* Work task
From the records below, copy out each line that has the word "gives".

* Input material
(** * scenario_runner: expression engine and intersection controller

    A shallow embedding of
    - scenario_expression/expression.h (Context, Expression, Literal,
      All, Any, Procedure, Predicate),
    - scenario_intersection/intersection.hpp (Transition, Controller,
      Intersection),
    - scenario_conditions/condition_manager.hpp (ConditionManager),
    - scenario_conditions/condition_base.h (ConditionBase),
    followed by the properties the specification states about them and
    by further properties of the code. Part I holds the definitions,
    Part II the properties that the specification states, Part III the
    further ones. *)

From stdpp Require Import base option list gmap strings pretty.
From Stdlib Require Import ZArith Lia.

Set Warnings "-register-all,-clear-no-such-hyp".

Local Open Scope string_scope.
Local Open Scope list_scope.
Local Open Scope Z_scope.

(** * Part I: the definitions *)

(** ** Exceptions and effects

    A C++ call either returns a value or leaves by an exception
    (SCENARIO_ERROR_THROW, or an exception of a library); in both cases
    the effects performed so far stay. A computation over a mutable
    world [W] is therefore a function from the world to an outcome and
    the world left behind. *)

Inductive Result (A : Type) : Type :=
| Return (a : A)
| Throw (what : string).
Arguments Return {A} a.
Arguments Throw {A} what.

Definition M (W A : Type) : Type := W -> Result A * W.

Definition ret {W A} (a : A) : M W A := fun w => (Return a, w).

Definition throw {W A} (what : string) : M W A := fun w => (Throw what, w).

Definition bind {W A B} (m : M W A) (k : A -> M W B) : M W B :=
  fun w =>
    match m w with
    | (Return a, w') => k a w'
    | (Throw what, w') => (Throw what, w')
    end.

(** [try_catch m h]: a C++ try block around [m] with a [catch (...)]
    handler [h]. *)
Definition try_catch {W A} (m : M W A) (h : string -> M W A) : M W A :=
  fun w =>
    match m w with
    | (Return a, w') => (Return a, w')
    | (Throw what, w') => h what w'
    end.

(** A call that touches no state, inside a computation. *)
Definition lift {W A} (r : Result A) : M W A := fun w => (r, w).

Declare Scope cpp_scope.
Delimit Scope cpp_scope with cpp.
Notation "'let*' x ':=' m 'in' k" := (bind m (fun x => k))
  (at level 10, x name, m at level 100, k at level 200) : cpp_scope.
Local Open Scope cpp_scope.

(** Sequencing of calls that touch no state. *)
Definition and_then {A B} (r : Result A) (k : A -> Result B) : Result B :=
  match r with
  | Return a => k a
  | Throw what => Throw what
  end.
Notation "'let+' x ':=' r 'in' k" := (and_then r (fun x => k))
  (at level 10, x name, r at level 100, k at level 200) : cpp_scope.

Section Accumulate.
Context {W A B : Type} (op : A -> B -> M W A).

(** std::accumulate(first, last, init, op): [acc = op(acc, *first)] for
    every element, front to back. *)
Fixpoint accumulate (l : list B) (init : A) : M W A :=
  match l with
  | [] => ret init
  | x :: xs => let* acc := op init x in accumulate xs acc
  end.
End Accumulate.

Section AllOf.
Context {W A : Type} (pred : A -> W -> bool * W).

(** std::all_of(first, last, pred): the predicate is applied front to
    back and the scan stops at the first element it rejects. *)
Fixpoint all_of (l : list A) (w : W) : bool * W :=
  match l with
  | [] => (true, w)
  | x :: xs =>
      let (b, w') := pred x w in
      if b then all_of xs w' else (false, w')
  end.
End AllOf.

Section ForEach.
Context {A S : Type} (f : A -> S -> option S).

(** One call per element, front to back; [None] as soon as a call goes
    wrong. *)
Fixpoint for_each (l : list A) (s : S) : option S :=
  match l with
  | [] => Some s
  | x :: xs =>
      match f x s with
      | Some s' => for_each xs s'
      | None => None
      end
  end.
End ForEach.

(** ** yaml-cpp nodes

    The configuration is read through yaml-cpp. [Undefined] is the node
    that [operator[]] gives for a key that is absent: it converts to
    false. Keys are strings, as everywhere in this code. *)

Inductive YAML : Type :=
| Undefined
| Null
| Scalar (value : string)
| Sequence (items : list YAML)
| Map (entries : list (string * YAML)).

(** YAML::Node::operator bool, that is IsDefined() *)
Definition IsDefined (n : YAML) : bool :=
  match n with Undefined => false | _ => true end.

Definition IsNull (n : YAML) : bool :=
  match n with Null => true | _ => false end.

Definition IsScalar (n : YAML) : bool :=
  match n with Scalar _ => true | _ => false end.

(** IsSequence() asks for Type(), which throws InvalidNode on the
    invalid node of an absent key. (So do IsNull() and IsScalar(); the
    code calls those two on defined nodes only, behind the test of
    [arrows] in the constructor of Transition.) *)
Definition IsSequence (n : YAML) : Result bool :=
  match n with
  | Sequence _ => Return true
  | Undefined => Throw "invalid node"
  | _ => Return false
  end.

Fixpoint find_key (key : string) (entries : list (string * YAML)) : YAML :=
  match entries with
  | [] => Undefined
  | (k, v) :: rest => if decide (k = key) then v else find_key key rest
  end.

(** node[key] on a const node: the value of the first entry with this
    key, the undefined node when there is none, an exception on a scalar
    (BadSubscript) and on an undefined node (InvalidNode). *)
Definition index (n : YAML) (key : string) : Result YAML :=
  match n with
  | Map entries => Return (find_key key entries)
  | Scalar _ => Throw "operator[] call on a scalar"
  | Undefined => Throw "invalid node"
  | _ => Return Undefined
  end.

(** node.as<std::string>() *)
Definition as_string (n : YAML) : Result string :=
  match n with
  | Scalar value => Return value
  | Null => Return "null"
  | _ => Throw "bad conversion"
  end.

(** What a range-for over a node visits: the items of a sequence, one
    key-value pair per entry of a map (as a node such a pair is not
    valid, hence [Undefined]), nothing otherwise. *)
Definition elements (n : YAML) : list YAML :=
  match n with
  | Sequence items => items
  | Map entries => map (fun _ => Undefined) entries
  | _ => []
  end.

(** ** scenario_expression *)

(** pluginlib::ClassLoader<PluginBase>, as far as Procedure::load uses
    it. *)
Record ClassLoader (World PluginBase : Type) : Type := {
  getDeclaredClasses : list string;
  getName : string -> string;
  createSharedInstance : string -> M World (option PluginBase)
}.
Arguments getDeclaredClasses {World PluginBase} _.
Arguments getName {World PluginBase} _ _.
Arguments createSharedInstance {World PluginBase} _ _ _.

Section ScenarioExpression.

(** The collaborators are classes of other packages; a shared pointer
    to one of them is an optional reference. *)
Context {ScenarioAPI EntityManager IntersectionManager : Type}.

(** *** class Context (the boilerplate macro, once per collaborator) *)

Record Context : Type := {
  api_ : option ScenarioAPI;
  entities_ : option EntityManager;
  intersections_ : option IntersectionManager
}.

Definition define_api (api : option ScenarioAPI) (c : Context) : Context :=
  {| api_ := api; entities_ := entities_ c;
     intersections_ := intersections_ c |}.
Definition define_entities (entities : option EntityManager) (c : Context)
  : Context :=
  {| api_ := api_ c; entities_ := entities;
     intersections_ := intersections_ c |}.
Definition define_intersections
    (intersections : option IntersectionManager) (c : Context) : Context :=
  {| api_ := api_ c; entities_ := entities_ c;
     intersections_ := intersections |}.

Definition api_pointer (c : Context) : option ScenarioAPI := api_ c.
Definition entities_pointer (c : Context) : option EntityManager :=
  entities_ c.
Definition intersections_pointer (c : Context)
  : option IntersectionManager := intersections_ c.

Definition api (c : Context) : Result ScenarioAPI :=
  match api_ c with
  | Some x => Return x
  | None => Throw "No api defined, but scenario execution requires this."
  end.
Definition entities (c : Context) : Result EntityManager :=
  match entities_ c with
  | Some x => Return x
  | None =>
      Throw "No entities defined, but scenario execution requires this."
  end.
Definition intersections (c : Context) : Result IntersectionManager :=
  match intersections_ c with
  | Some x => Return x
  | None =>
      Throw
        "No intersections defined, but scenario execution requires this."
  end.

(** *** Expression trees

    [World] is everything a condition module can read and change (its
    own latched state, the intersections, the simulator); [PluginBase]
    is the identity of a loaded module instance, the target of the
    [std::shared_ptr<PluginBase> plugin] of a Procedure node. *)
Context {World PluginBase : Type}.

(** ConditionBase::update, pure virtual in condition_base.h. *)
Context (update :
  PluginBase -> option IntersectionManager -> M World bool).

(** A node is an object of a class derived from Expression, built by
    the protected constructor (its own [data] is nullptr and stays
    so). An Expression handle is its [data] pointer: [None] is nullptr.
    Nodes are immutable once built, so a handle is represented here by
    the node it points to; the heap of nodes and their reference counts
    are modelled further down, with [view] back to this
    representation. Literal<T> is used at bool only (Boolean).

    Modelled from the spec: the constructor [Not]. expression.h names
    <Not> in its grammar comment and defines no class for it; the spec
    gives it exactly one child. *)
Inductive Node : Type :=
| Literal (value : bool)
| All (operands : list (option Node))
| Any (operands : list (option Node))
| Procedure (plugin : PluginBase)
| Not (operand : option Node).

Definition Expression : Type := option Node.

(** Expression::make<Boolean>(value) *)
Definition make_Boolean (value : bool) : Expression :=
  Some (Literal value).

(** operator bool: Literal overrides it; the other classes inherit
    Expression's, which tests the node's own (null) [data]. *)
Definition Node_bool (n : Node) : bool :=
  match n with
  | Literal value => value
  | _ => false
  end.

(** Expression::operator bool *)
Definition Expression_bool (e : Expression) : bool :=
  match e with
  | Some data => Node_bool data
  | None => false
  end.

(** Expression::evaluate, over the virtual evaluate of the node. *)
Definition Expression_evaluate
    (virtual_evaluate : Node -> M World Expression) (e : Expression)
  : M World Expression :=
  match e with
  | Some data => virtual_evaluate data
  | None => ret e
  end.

* Solution
    that [operator[]] gives for a key that is absent: it converts to
    gives it exactly one child. *)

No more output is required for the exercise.